A complete opposite to Graeme Souness, Evans brought a calming influence to the club, which it desperately needed after the Souness era. The new Chairman, David Moores, described Evans as the "last of the Shankly lads". Evans appointment was a popular one amongst the fans, who saw in Evans a return to the old style of management employed by Shankly and Paisley.
Sadly for Evans his players never quite delivered for him on the pitch. Despite an abundance of talent and many new young players (many of which Evans had helped to nurture and mature) the team failed to deliver the League title, although under Evans the team never finished lower than 4th. The League Cup triumph in 94/95 was to be Evans only major success.

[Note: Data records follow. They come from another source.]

(* ===== verification/Pedersen.v ===== *)
(** * Pedersen commitments ([crates/dom-crypto/src/pedersen.rs])

    Commitments [v*H + r*G] as 33-byte compressed points, blinding factors as
    32-byte scalars, and the transaction and block balance equations.  A copy of an
    encoding into a 33-byte array panics when the encoding is the single byte of the
    identity. *)

From Stdlib Require Import ZArith Lia.
From stdpp Require Import base list strings.
From S2P Require Import Prelude CoreError Core Curve Keys.

Record Commitment : Type := { commit_bytes : bytes }.
Record BlindingFactor : Type := { bf_bytes : bytes }.
Inductive BlindingFactorOrZero : Type :=
| NonZero (bf : BlindingFactor)
| Zero.

#[export] Instance Commitment_eq_dec : EqDecision Commitment.
Proof. solve_decision. Defined.

Section pedersen.
Context `{HC : Secp256k1}.

(** ** Points and scalars *)

(** [bytes.try_into().ok()?] then [Scalar::from_repr] *)
Definition scalar_from_bytes (b : bytes) : option Z :=
  if zlen b =? 32 then scalar_from_repr b else None.

(** [out.copy_from_slice(encoded.as_bytes())] for a 33-byte [out] *)
Definition encode33 (P : point) : Result bytes :=
  let b := sec1_encode P in
  if zlen b =? 33 then Ok b else Panic.

Definition h_point : Result point :=
  match h_compressed with
  | Ok h =>
      if sec1_wellformed h then expect (sec1_decode h) else Panic
  | _ => Panic
  end.

Definition commit_unblinded (value : Z) : Result Commitment :=
  let? h := h_point in
  let? b := encode33 (pt_mul value h) in
  Ok {| commit_bytes := b |}.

A pivotal moment in Evans managerial career saw Liverpool take on Man Utd in the 1996 FA Cup Final. Had Liverpool won the game it may well have been the boost that Evans and Liverpool needed to mount a serious title challenge. In reality Liverpool's performance on the pitch was poor, but it was the players white Armani suits that caused the most controversy, with many of Liverpool's leading players being labelled as "Spice Boys", implying that they put money and status above their performances on the pitch.

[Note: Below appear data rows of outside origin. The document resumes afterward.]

Lemma sample_public_key k :
  (0 <? k) && (k <? order) = true →
  public_key (HC := sample_curve) (sample_sk k) = Ok (sample_pk k).
Proof.
  intros H. rewrite public_key_Ok by by apply sample_sk_ok. unfold sample_pk.
  do 2 f_equal.
  apply residue_eq. simpl. apply andb_true_iff in H as [H1 H2].
  apply Z.ltb_lt in H1, H2. unfold sample_sk. cbn [sk_bytes].
  destruct (scalar_repr_ok k) as [_ He]; [lia|]. unfold scalar_to_repr in He. rewrite He.
  rewrite Z.mul_1_r. done.
Qed.

Definition sample_sum (a b : Z) : PublicKey (HC := sample_curve) :=
  {| pk_point := sum_points [pk_point (sample_pk a); pk_point (sample_pk b)] |}.

Lemma sample_add_keys a b :
  (a mod order =? 0) = false → (b mod order =? 0) = false →
  (proj1_sig (pk_point (sample_sum a b)) =? 0) = false →
  schnorr_add_public_keys (HC := sample_curve) [sample_pk a; sample_pk b]
  = Ok (sample_sum a b).
Proof.
  intros Ha Hb Hs. apply (schnorr_add_public_keys_total [sample_pk a; sample_pk b]).
  - constructor; [|constructor; [|constructor]]; by apply sample_pk_ok.
  - done.
  - intros He. apply Z.eqb_neq in Hs. apply Hs. exact (f_equal proj1_sig He).
Qed.

(** Two parties with keys 42 and 43 and nonces 101 and 102 *)
Lemma aggregate_signature_verifies_witness :
  ∃ sig, schnorr_verify (HB := sample_blake2b) (HC := sample_curve) sig
           (sample_sum 42 43) (replicate 32 7) [1; 2; 3] = Ok true.
Proof.
  eexists.
  eapply (aggregate_signature_verifies (HB := sample_blake2b) (HC := sample_curve)
    [(sample_sk 42, sample_sk 101); (sample_sk 43, sample_sk 102)]
    [sample_pk 42; sample_pk 43] [sample_pk 101; sample_pk 102] _ (sample_sum 101 102)).
  - constructor; [|constructor; [|constructor]]; split; apply sample_sk_ok; vm_compute; reflexivity.
  - constructor; [|constructor; [|constructor]]; apply sample_public_key; vm_compute; reflexivity.
  - constructor; [|constructor; [|constructor]]; apply sample_public_key; vm_compute; reflexivity.
  - apply sample_add_keys; vm_compute; reflexivity.
  - apply sample_add_keys; vm_compute; reflexivity.
  - constructor; [|constructor; [|constructor]]; vm_compute; reflexivity.
  - vm_compute. reflexivity.
Defined.

Lemma signature_bytes_exact_witness :
  signature_from_bytes (HC := sample_curve) (2 :: be_bytes 32 3 ++ be_bytes 32 5)
  = Ok {| r_compressed := 2 :: be_bytes 32 3; sig_s := be_bytes 32 5 |}.
Proof.
  apply (signature_bytes_exact (HC := sample_curve)).
  - refine (bool_decide_unpack _ _). vm_compute. exact I.
  - split; [|done]. unfold sig_ok.
    split; [done|]. split; [done|]. split; [|vm_compute; by split].
    exists (sample_pk 3). apply (pk_roundtrip (HC := sample_curve) (sample_pk 3)).
    apply sample_pk_ok. vm_compute. reflexivity.
Defined.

By the start of the 98/99 season the Liverpool hierarchy had run out of patience and appointed French manager Gerard Houllier to work alongside Evans. Although this would have been an insult to many managers, Evans once again proved his class by fully committing to the relationship and backing his new assistant 100%. Sadly the arrangement was not to work and on 12th November 1998, Roy Evans announced his retirement from Liverpool Football Club.

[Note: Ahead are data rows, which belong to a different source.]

Definition prove_raw_with_nonces (value : Z) (blind value_gen rewind private extra_commit : bytes)
  : Result bytes :=
  let? complement_value := ok_or (checked_sub MAX_PROVABLE_VALUE value)
                             (Invalid "value exceeds MAX_PROVABLE_VALUE") in
  let? complement_blind := negate_blinding blind in
  prove_raw_values_with_nonces [value; complement_value] [blind; complement_blind]
    value_gen rewind private extra_commit.

Definition value_error (value : Z) : DomError :=
  Invalid ("value " +:+ dec value +:+ " > MAX_PROVABLE_VALUE " +:+ dec MAX_PROVABLE_VALUE).

(** The nonces of [prove_raw] are drawn from the thread's generator. *)
Definition bp_prove (value : Z) (blinding : BlindingFactor) (rewind private : bytes)
  : Result (bytes * bytes) :=
  if MAX_PROVABLE_VALUE <? value then Err (value_error value)
  else
    let? _ := backend in
    let? h_dom := h_dom_internal in
    let blind := bf_bytes blinding in
    let? zkp := commit_zkp value blind h_dom in
    let? sec1 := zkp_to_sec1 zkp in
    let? proof := prove_raw_with_nonces value blind h_dom rewind private [] in
    Ok (proof, sec1).

Definition bp_prove_with_extra_commit (value : Z) (blinding : BlindingFactor)
    (extra_commit rewind private : bytes) : Result (bytes * bytes) :=
  if MAX_PROVABLE_VALUE <? value then Err (value_error value)
  else if zlen extra_commit =? 0 then
    Err (Invalid "range proof extra commitment must not be empty")
  else
    let? _ := backend in
    let? h_dom := h_dom_internal in
    let blind := bf_bytes blinding in
    let? zkp := commit_zkp value blind h_dom in
    let? sec1 := zkp_to_sec1 zkp in
    let? proof := prove_raw_with_nonces value blind h_dom rewind private extra_commit in
    Ok (proof, sec1).

Definition bp_prove_with_nonce (value : Z) (blinding : BlindingFactor) (nonce_bytes : bytes)
  : Result (bytes * bytes) :=
  if MAX_PROVABLE_VALUE <? value then Err (value_error value)
  else
    let rewind := hash_bytes (blake2b_256_tagged TAG_BP2_REWIND_NONCE nonce_bytes) in
    let private := hash_bytes (blake2b_256_tagged TAG_BP2_PRIVATE_NONCE nonce_bytes) in
    let? _ := backend in
    let? h_dom := h_dom_internal in
    let blind := bf_bytes blinding in
    let? zkp := commit_zkp value blind h_dom in
    let? sec1 := zkp_to_sec1 zkp in
    let? proof := prove_raw_with_nonces value blind h_dom rewind private [] in
    Ok (proof, sec1).

(** ** The public interface *)

Definition range_proof_prove (value : Z) (blinding : BlindingFactor) (rewind private : bytes)
  : Result (RangeProof * bytes) :=
  let? (proof, commitment) := bp_prove value blinding rewind private in
  let? p := range_proof_from_bytes proof in
  Ok (p, commitment).
Definition range_proof_prove_with_nonce (value : Z) (blinding : BlindingFactor) (nonce : bytes)
  : Result (RangeProof * bytes) :=
  let? (proof, commitment) := bp_prove_with_nonce value blinding nonce in
  let? p := range_proof_from_bytes proof in
  Ok (p, commitment).
Definition range_proof_prove_bytes (value : Z) (blinding : BlindingFactor) (rewind private : bytes)
  : Result (bytes * bytes) := bp_prove value blinding rewind private.
Definition range_proof_prove_bytes_with_extra_commit (value : Z) (blinding : BlindingFactor)
    (extra_commit rewind private : bytes) : Result (bytes * bytes) :=
  bp_prove_with_extra_commit value blinding extra_commit rewind private.
Definition range_proof_prove_bytes_with_nonce (value : Z) (blinding : BlindingFactor) (nonce : bytes)
  : Result (bytes * bytes) := bp_prove_with_nonce value blinding nonce.
End prover.

(** ** Completeness *)

Section complete.
Context `{HB : Blake2b256} `{HC : Secp256k1} `{HH : !HGenerator} `{HZ : !ZkpBackend} `{HP : ZkpProver}.
Local Open Scope point_scope.

(** The internal form of [H] *)
Definition value_generator (h : bytes) : Prop := h_dom_internal = Ok h.

(** The library as its documentation describes it: the shared objects exist, commitments to
    values of 64 bits serialize to the encoding of their point and parse again, one of the two
    points with an [x] coordinate has a square [y], and an aggregate proof of two openings has
    the size of the format, lists points of the curve and verifies for the commitments. *)
Record working_library : Prop := {
  wl_context : context_created = true;
  wl_generators : generators_created = true;
  wl_scratch : scratch_created = true;
  wl_generator : ∃ h, value_generator h;
  wl_commit v b h : value_generator h → (0 ≤ v < 2 ^ 64)%Z → offset_ok b →
    v * gen_H + be_val b * gen_G ≠ pt_zero →
    ∃ ci, pedersen_commit b v h = Some ci ∧
          pedersen_commitment_serialize ci = zkp_encode (v * gen_H + be_val b * gen_G);
  wl_parse P : P ≠ pt_zero →
    pedersen_commitment_error (zkp_encode P) = None ∧ is_Some (pedersen_commitment_parse (zkp_encode P));
  wl_square P Q prefix : P ≠ pt_zero →
    sec1_decode (prefix :: drop 1 (sec1_encode P)) = Some Q → y_is_square Q = y_is_square P → Q = P;
  wl_prove v v' b b' h rewind private extra : value_generator h →
    (0 ≤ v < 2 ^ 64)%Z → (0 ≤ v' < 2 ^ 64)%Z → offset_ok b → offset_ok b' →
    let Ps := [v * gen_H + be_val b * gen_G; v' * gen_H + be_val b' * gen_G] in
    ∃ proof, bulletproof_prove [v; v'] [b; b'] h rewind private extra = Some proof ∧
      zlen proof = SINGLE_BULLETPROOF_SIZE ∧ bytes_ok proof ∧
      proof_has_valid_curve_points proof = true ∧
      ∀ cis, parse_commits (zkp_encode <$> Ps) = Some cis → bulletproof_verify proof cis h extra = true;
}.
Hypothesis Hlib : working_library.

Lemma sec1_split P : P ≠ pt_zero → ∃ p, (p = 2 ∨ p = 3)%Z ∧ sec1_encode P = p :: drop 1 (sec1_encode P).
Proof.
  intros HP0. destruct (sec1_encode_prefix P HP0) as [H|H];
    (destruct (sec1_encode P) as [|p x]; [done|]); injection H as ->; eexists; (split; [|done]); auto.
Qed.

Lemma sec1_candidate_Some P prefix b :
  P ≠ pt_zero → sec1_candidate (zkp_encode P) prefix = Some b → b = sec1_encode P.
Proof.
  intros HP0. unfold sec1_candidate, zkp_encode. rewrite skipn_cons, drop_0. cbn [head default].
  assert (Hl : zlen (prefix :: drop 1 (sec1_encode P)) = 33%Z).
  { destruct (sec1_split P HP0) as (p & _ & E). pose proof (sec1_encode_len P HP0) as Hl.
    rewrite E, zlen_cons in Hl. by rewrite zlen_cons. }
  destruct (pubkey_from_slice _) as [e|Q] eqn:HQ; [done|].
  apply pubkey_from_slice_point in HQ as (Hp & Hw & Hd); [|done].
  destruct (_ =? _)%Z eqn:Hs; [|done]. intros [= <-]. apply Z.eqb_eq in Hs.
  assert (y_is_square Q = y_is_square P).
  { unfold zkp_prefix_from_y in Hs. by destruct (y_is_square Q), (y_is_square P). }
  assert (Q = P) as -> by (eapply wl_square; eauto).
  symmetry. apply sec1_encode_decode; try done.
  apply bytes_ok_cons. split; [destruct Hp as [[= ->]|[= ->]]; done|].
  apply Forall_drop, sec1_encode_bytes.
Qed.

Lemma zkp_to_sec1_encode P : P ≠ pt_zero → zkp_to_sec1 (zkp_encode P) = Ok (sec1_encode P).
Proof.
  intros HP0. unfold zkp_to_sec1. destruct (wl_parse Hlib P HP0) as [-> _].
  destruct (sec1_candidate _ 2) as [b|] eqn:H2; [by rewrite (sec1_candidate_Some P 2 b)|].
  destruct (sec1_candidate _ 3) as [b|] eqn:H3; [by rewrite (sec1_candidate_Some P 3 b)|].
  exfalso. destruct (sec1_split P HP0) as (p & Hp & E).
  assert (Hc : sec1_candidate (zkp_encode P) p = Some (sec1_encode P)).
  { unfold sec1_candidate, zkp_encode. rewrite skipn_cons, drop_0. cbn [head default]. rewrite <- E.
    assert (HQ : pubkey_from_slice (sec1_encode P) = inr P)
      by (apply pubkey_from_slice_point; auto using sec1_encode_len, sec1_encode_prefix,
            sec1_encode_wellformed, sec1_decode_encode).
    by rewrite HQ, Z.eqb_refl. }
  destruct Hp as [->| ->]; congruence.
Qed.

Lemma sec1_to_zkp_encode P : P ≠ pt_zero → sec1_to_zkp (sec1_encode P) = Ok (zkp_encode P).
Proof.
  intros HP0. unfold sec1_to_zkp.
  assert (HQ : pubkey_from_slice (sec1_encode P) = inr P)
    by (apply pubkey_from_slice_point; auto using sec1_encode_len, sec1_encode_prefix,
          sec1_encode_wellformed, sec1_decode_encode).
  by rewrite HQ.
Qed.

Lemma derive_complement_total P max :
  (0 < max < order)%Z → P ≠ pt_zero → max * gen_H - P ≠ pt_zero →
  derive_complement_commitment {| commit_bytes := sec1_encode P |} max
  = Ok {| commit_bytes := sec1_encode (max * gen_H - P) |}.
Proof.
  intros Hmax HP0 Hd. pose proof (gen_H_order _ Hmax) as HM.
  unfold derive_complement_commitment, commit_unblinded. rewrite h_point_Ok. cbn [rbind].
  rewrite (proj2 (encode33_Ok _ _) (conj HM eq_refl)). cbn [rbind]. unfold commitment_sub.
  rewrite (proj2 (to_projective_Ok _ _) (decodes_encode _ HM)). cbn [rbind].
  rewrite (proj2 (to_projective_Ok _ _) (decodes_encode _ HP0)). cbn [rbind].
  rewrite bool_decide_false by done. by rewrite (proj2 (encode33_Ok _ _) (conj Hd eq_refl)).
Qed.

(** A value and a blinding whose commitment and its complement are points of the format: the
    code rejects the identity, whose opening would be the discrete logarithm of [H]. *)
Record provable (v : Z) (b : BlindingFactor) : Prop := {
  pv_value : (0 ≤ v ≤ MAX_PROVABLE_VALUE)%Z;
  pv_blinding : bf_ok b;
  pv_point : v * gen_H + be_val (bf_bytes b) * gen_G ≠ pt_zero;
  pv_complement : (MAX_PROVABLE_VALUE - v)%Z * gen_H - be_val (bf_bytes b) * gen_G ≠ pt_zero;
}.

Lemma max_provable : MAX_PROVABLE_VALUE = (2 ^ 52 - 1)%Z.
Proof. done. Qed.

Lemma complement_point v b b' :
  be_val b' = ((- b) mod order)%Z →
  (MAX_PROVABLE_VALUE - v)%Z * gen_H + be_val b' * gen_G
  = MAX_PROVABLE_VALUE * gen_H - (v * gen_H + b * gen_G).
Proof. intros ->. rewrite pt_mul_mod. module_solve. Qed.

Lemma prove_pair v b rewind private extra :
  provable v b →
  let P := v * gen_H + be_val (bf_bytes b) * gen_G in
  ∃ h proof, h_dom_internal = Ok h ∧
    commit_zkp v (bf_bytes b) h = Ok (zkp_encode P) ∧
    prove_raw_with_nonces v (bf_bytes b) h rewind private extra = Ok proof ∧
    zlen proof = SINGLE_BULLETPROOF_SIZE ∧ bytes_ok proof ∧ proof_has_valid_curve_points proof = true ∧
    verify_pair (sec1_encode P) proof extra = Ok true.
Proof.
  intros [Hv Hb HP0 HC0] P. pose proof order_range as Ho. pose proof (bf_offset_ok _ Hb) as Hoff.
  rewrite max_provable in Hv. destruct (wl_generator Hlib) as [h Hh].
  destruct (wl_commit Hlib v (bf_bytes b) h Hh ltac:(lia) Hoff HP0) as (ci & Hci & Hser).
  destruct (scalar_repr_ok _ (mod_order_range (- be_val (bf_bytes b)))) as [Hoff' Hval'].
  set (b' := scalar_to_repr _) in *.
  destruct (wl_prove Hlib v (MAX_PROVABLE_VALUE - v) (bf_bytes b) b' h rewind private extra Hh
    ltac:(lia) ltac:(rewrite max_provable; lia) Hoff Hoff') as (proof & Hpr & Hlen & Hbok & Hpts & Hver).
  rewrite (complement_point _ _ _ Hval') in Hver. fold P in Hver.
  assert (HM0 : MAX_PROVABLE_VALUE * gen_H - P ≠ pt_zero).
  { intros H. apply HC0. rewrite <- H. unfold P. module_solve. }
  exists h, proof. split_and!; try done.
  - unfold commit_zkp. rewrite Hci. cbn. by rewrite Hser.
  - unfold prove_raw_with_nonces, prove_raw_values_with_nonces, negate_blinding, scratch_new.
    rewrite checked_sub_ok by (rewrite max_provable; lia). cbn [ok_or rbind].
    destruct Hoff as (Hl & _ & Hlt). unfold scalar_from_bytes, scalar_from_repr.
    rewrite Hl, (proj2 (Z.ltb_lt _ _) Hlt). cbn [Z.eqb Pos.eqb ok_or rbind].
    unfold scalar_neg. fold b'. by rewrite (wl_scratch Hlib), Hpr.
  - unfold verify_pair, backend. rewrite (wl_context Hlib), (wl_generators Hlib). cbn [negb rbind].
    rewrite Hh. cbn [rbind].
    rewrite (proj2 (from_compressed_bytes_Ok _ {| commit_bytes := sec1_encode P |})); cbn [rbind].
    2:{ split_and!; [done|by apply sec1_encode_len|]. exists P. by apply decodes_encode. }
    rewrite derive_complement_total; [|rewrite max_provable; lia|done|done]. cbn [rbind commit_bytes].
    rewrite (sec1_to_zkp_encode P HP0). cbn [rbind]. rewrite (sec1_to_zkp_encode _ HM0). cbn [rbind].
    destruct (wl_parse Hlib P HP0) as [_ [c1 Hc1]]. destruct (wl_parse Hlib _ HM0) as [_ [c2 Hc2]].
    assert (Hcs : parse_commits [zkp_encode P; zkp_encode (MAX_PROVABLE_VALUE * gen_H - P)] = Some [c1; c2]).
    { cbn [parse_commits]. by rewrite Hc1, Hc2. }
    unfold verify_raw, scratch_new. rewrite Hcs, (wl_scratch Hlib). cbn [rbind].
    by rewrite (Hver [c1; c2] Hcs).
Qed.

Lemma commit_total v b :
  bf_ok b → v * gen_H + be_val (bf_bytes b) * gen_G ≠ pt_zero →
  commit v b = Ok {| commit_bytes := sec1_encode (v * gen_H + be_val (bf_bytes b) * gen_G) |}.
Proof. intros Hb HP0. by apply commit_Ok. Qed.

Lemma prove_bytes_total v b rewind private :
  provable v b →
  ∃ c proof, commit v b = Ok c ∧ opens c (v, be_val (bf_bytes b)) ∧
    range_proof_prove_bytes v b rewind private = Ok (proof, commit_bytes c) ∧
    zlen proof = RANGE_PROOF_SIZE ∧ bytes_ok proof ∧
    range_proof_verify (commit_bytes c) proof = Ok true.
Proof.
  intros Hp. destruct (prove_pair v b rewind private [] Hp) as (h & proof & Hh & Hc & Hr & Hl & Hb & Hpts & Hv).
  destruct Hp as [Hva Hbf HP0 HC0]. eexists _, proof.
  split; [by apply commit_total|]. cbn [commit_bytes]. split; [by apply decodes_encode|].
  split_and!; try done.
  - unfold range_proof_prove_bytes, bp_prove, backend.
    rewrite (proj2 (Z.ltb_ge _ _) (proj2 Hva)), (wl_context Hlib), (wl_generators Hlib). cbn [negb rbind].
    rewrite Hh. cbn [rbind]. rewrite Hc. cbn [rbind]. rewrite zkp_to_sec1_encode by done. cbn [rbind].
    by rewrite Hr.
  - unfold range_proof_verify, bp_verify, range_proof_length_is_canonical. by rewrite Hl, Hpts.
Qed.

Although he never delivered the success the club desired whilst manager, Roy Evans' loyalty and service to the club should never be underestimated, nor should his impact on developing young talents, many of whom have gone on to become modern day Liverpool legends.
Nationality : French
Date Appointed : July 1998
Date Left : May 2004
Games Played : 324
Games Won : 164
Trophies Won : 6
Gerard Houllier became the first foreign manager of Liverpool in 1998. Initially appointed to work alongside then manager Roy Evans, Houllier took sole charge of the club after Evans decision to resign in November 98.
Born in Therouanne, France, Houllier moved to Liverpool in the 1960's, where he began teaching at Alsop School in Walton. Houllier's love for Liverpool began when he stood on the Kop and witnessed the team beat Dundalk 10-0 in a European match.
After returning to France Houllier began his managerial career and in 1973 became player/ coach with Le Touquet. He then had spells with Arras and Noeux Les Mines before he managed Lens for three seasons. Whilst working for Lens his talents were noticed by Paris St. Germain, who he would take to the French Title in 1986.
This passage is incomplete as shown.